:: SOURCE DATA ::
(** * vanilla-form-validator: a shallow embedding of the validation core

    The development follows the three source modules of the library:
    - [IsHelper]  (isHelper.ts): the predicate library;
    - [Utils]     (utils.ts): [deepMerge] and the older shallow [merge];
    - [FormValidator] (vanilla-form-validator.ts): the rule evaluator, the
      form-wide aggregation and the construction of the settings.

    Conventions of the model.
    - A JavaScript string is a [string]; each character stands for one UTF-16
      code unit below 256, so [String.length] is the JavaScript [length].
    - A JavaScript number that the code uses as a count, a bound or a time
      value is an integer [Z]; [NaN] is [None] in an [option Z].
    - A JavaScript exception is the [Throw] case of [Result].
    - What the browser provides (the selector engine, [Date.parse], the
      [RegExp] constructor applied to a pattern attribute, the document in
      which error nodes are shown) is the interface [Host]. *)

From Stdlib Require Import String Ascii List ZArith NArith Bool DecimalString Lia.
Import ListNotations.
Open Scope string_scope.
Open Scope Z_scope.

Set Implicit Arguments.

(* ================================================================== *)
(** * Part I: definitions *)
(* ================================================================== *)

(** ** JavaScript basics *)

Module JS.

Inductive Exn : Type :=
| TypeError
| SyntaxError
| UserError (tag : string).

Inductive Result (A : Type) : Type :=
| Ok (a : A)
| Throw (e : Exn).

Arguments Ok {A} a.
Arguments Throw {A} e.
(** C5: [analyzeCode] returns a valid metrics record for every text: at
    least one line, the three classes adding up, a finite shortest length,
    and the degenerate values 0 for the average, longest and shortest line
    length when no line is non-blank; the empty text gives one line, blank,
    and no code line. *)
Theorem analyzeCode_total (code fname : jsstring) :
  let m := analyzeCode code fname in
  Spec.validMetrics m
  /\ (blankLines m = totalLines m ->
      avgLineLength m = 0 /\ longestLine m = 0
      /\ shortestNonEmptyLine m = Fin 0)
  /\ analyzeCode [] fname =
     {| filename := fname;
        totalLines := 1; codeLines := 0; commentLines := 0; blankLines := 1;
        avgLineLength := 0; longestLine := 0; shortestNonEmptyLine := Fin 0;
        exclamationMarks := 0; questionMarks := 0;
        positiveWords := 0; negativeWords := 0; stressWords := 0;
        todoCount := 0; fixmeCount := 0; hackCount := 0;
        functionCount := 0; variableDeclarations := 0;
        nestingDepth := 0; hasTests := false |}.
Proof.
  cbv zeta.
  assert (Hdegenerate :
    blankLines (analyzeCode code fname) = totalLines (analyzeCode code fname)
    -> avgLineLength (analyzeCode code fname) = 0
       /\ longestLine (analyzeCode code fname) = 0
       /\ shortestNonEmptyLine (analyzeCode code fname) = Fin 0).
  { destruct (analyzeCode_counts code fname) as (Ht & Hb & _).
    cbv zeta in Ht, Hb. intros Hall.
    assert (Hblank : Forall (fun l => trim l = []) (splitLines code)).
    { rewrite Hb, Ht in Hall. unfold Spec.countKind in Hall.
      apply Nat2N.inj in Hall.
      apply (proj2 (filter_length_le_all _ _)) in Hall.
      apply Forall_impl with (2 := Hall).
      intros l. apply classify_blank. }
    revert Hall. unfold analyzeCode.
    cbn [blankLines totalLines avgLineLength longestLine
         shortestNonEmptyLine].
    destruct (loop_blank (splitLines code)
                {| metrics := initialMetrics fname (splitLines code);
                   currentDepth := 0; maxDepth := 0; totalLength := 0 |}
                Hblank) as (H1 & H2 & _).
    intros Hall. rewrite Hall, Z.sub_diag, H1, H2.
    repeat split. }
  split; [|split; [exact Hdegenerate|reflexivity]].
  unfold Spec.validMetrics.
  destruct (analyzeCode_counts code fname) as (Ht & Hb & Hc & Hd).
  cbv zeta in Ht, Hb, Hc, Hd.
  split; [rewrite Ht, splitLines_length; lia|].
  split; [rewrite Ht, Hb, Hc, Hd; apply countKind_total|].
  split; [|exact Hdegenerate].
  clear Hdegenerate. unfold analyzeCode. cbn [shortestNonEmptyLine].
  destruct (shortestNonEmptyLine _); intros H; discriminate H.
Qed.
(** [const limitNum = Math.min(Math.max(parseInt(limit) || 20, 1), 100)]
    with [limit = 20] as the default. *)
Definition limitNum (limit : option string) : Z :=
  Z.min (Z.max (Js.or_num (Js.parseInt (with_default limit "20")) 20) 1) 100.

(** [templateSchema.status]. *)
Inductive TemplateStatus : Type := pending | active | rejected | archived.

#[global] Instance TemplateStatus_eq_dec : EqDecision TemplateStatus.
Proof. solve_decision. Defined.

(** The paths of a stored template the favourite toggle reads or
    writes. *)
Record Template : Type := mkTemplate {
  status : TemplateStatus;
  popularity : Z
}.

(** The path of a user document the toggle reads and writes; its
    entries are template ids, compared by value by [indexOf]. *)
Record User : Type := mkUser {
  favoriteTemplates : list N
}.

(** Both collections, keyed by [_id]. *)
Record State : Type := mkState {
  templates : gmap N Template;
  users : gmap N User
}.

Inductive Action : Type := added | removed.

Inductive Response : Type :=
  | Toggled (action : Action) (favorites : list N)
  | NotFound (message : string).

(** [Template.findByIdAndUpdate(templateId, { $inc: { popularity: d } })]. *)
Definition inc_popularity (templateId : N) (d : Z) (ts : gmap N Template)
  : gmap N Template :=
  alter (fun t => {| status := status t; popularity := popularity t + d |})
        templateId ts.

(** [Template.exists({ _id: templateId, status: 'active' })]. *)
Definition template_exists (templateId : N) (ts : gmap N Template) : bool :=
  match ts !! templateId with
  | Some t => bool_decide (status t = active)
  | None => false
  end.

:: BRIEF ::
From the data above, output exactly the lines between the one containing "and no code line. *)" and the one containing "revert Hall. unfold analyzeCode.", counting both of them.

:: EXERCISE ANSWER ::
    and no code line. *)
Theorem analyzeCode_total (code fname : jsstring) :
  let m := analyzeCode code fname in
  Spec.validMetrics m
  /\ (blankLines m = totalLines m ->
      avgLineLength m = 0 /\ longestLine m = 0
      /\ shortestNonEmptyLine m = Fin 0)
  /\ analyzeCode [] fname =
     {| filename := fname;
        totalLines := 1; codeLines := 0; commentLines := 0; blankLines := 1;
        avgLineLength := 0; longestLine := 0; shortestNonEmptyLine := Fin 0;
        exclamationMarks := 0; questionMarks := 0;
        positiveWords := 0; negativeWords := 0; stressWords := 0;
        todoCount := 0; fixmeCount := 0; hackCount := 0;
        functionCount := 0; variableDeclarations := 0;
        nestingDepth := 0; hasTests := false |}.
Proof.
  cbv zeta.
  assert (Hdegenerate :
    blankLines (analyzeCode code fname) = totalLines (analyzeCode code fname)
    -> avgLineLength (analyzeCode code fname) = 0
       /\ longestLine (analyzeCode code fname) = 0
       /\ shortestNonEmptyLine (analyzeCode code fname) = Fin 0).
  { destruct (analyzeCode_counts code fname) as (Ht & Hb & _).
    cbv zeta in Ht, Hb. intros Hall.
    assert (Hblank : Forall (fun l => trim l = []) (splitLines code)).
    { rewrite Hb, Ht in Hall. unfold Spec.countKind in Hall.
      apply Nat2N.inj in Hall.
      apply (proj2 (filter_length_le_all _ _)) in Hall.
      apply Forall_impl with (2 := Hall).
      intros l. apply classify_blank. }
    revert Hall. unfold analyzeCode.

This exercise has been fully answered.